Froggatt's Anna Bates had a tremendously emotional couple of seasons following a rape by another worker. While husband John Bates deals with Anna's sudden distance from him, the rapist is discovered dead. That causes Anna to expect that John may have killed her assailant.
TheWrap: When and where were you when you heard that you had been nominated a second time?
Joanne Froggatt: I was rushing back to my house, sort of avoiding the Internet, and then my husband swung the door open as I pulled up in my car. He said, “You did it!” I got a big hug from my husband and got very excited and actually cried slightly. It has been a very exciting afternoon.
So, there was a little twist in the holiday special. Did Bates kill Anna's attacker?
There is sort of a question mark behind the whole situation of Mr. Green's death. I can't think of any point that Anna really believes that Mr. Bates has done it. She has this doubt in her mind, because as far as she knows Bates doesn't know who attacked her, who raped her. Her fear is that if he did find out he would do something as redemption and do something that he and they both would regret. So when she hears that Mr. Green has died it's just quite a coincidence, she has got this undying fear that Mr. Bates may have been involved in some sort of way. That is on her mind but it is something that she can't discuss with him.
A lot of the acting between them happens in the silence in a way.

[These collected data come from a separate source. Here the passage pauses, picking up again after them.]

Lemma run_marker r bullet marker s :
  In bullet (lit "-*") -> In marker (lit " xX~!") ->
  run (markerPattern ++ r) None (bullet :: 32 :: 91 :: marker :: 93 :: s)
  = option_map (cons [marker]) (run r (Some 93) s).
Proof.
  intros Hb Hm. simpl in Hb, Hm.
  repeat (destruct Hb as [<-|Hb]); try contradiction;
    repeat (destruct Hm as [<-|Hm]); try contradiction;
    (cbn; destruct (run r (Some 93) s); reflexivity).
Qed.

Lemma run_other_marker r prev bullet c s :
  markerClass c = false ->
  run (markerPattern ++ r) prev (bullet :: 32 :: 91 :: c :: s) = None.
Proof.
  intros Hc. cbn. cbn in Hc. rewrite Hc.
  destruct (atBol prev); [|reflexivity].
  destruct (bullet =? 45); [reflexivity|].
  destruct (bullet =? 42); reflexivity.
Qed.

Lemma run_not_bol r p s :
  isLineTerminator p = false -> run (markerPattern ++ r) (Some p) s = None.
Proof. intros Hp. cbn. cbn in Hp. now rewrite Hp. Qed.

Lemma run_not_bullet r prev s :
  match s with [] => True | c :: _ => bulletClass c = false end ->
  run (markerPattern ++ r) prev s = None.
Proof.
  intros Hs. cbn. destruct (atBol prev); [|reflexivity].
  destruct s as [|c s]; [reflexivity|]. cbn in Hs. now rewrite Hs.
Qed.

(** Inside a line without terminators the pattern finds no second start. *)
Lemma execFrom_inside s : forall p,
  isLineTerminator p = false -> forallb dot s = true ->
  execFrom taskPattern (Some p) s = None.
Proof.
  induction s as [|c s IH]; intros p Hp Hs.
  - cbn [execFrom]. unfold taskPattern. now rewrite run_not_bol.
  - simpl in Hs. apply andb_true_iff in Hs as [Hc Hs].
    cbn [execFrom]. unfold taskPattern at 1. rewrite run_not_bol by assumption.
    apply IH; [|assumption]. unfold dot in Hc. now apply negb_true_iff in Hc.
Qed.

Lemma execFrom_next r prev c s :
  run r prev (c :: s) = None ->
  execFrom r prev (c :: s) = execFrom r (Some c) s.
Proof. intros H. cbn [execFrom]. now rewrite H. Qed.

Lemma parse_one_line line :
  forallb (fun c => negb (c =? 10)) line = true ->
  parseTasksFromContent line =
  match parseLine 0 line with Some t => [t] | None => [] end.
Proof.
  intros H. unfold parseTasksFromContent. rewrite (split_line _ H). simpl.
  destruct (parseLine 0 line); reflexivity.
Qed.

It's very much the theme of the show, so much is not said. And every time I look at my script and the scenes, looking at my dialogue, I am thinking to myself, “What am I actually saying in this?” I think that is true in every day life; we are often saying something else or meaning something else when we are saying a sentence simply. That's quite interesting trying to find that within the script.
Are you one to prepare a speech in case you win or not?
I think it is always a good idea to have something in mind of what you would say. I would never write anything down, I sort of see it as bad luck in a way. I certainly will have something in my head that I would say. It is not something that I would be focusing on too much. I will just wait and see what happens on the night.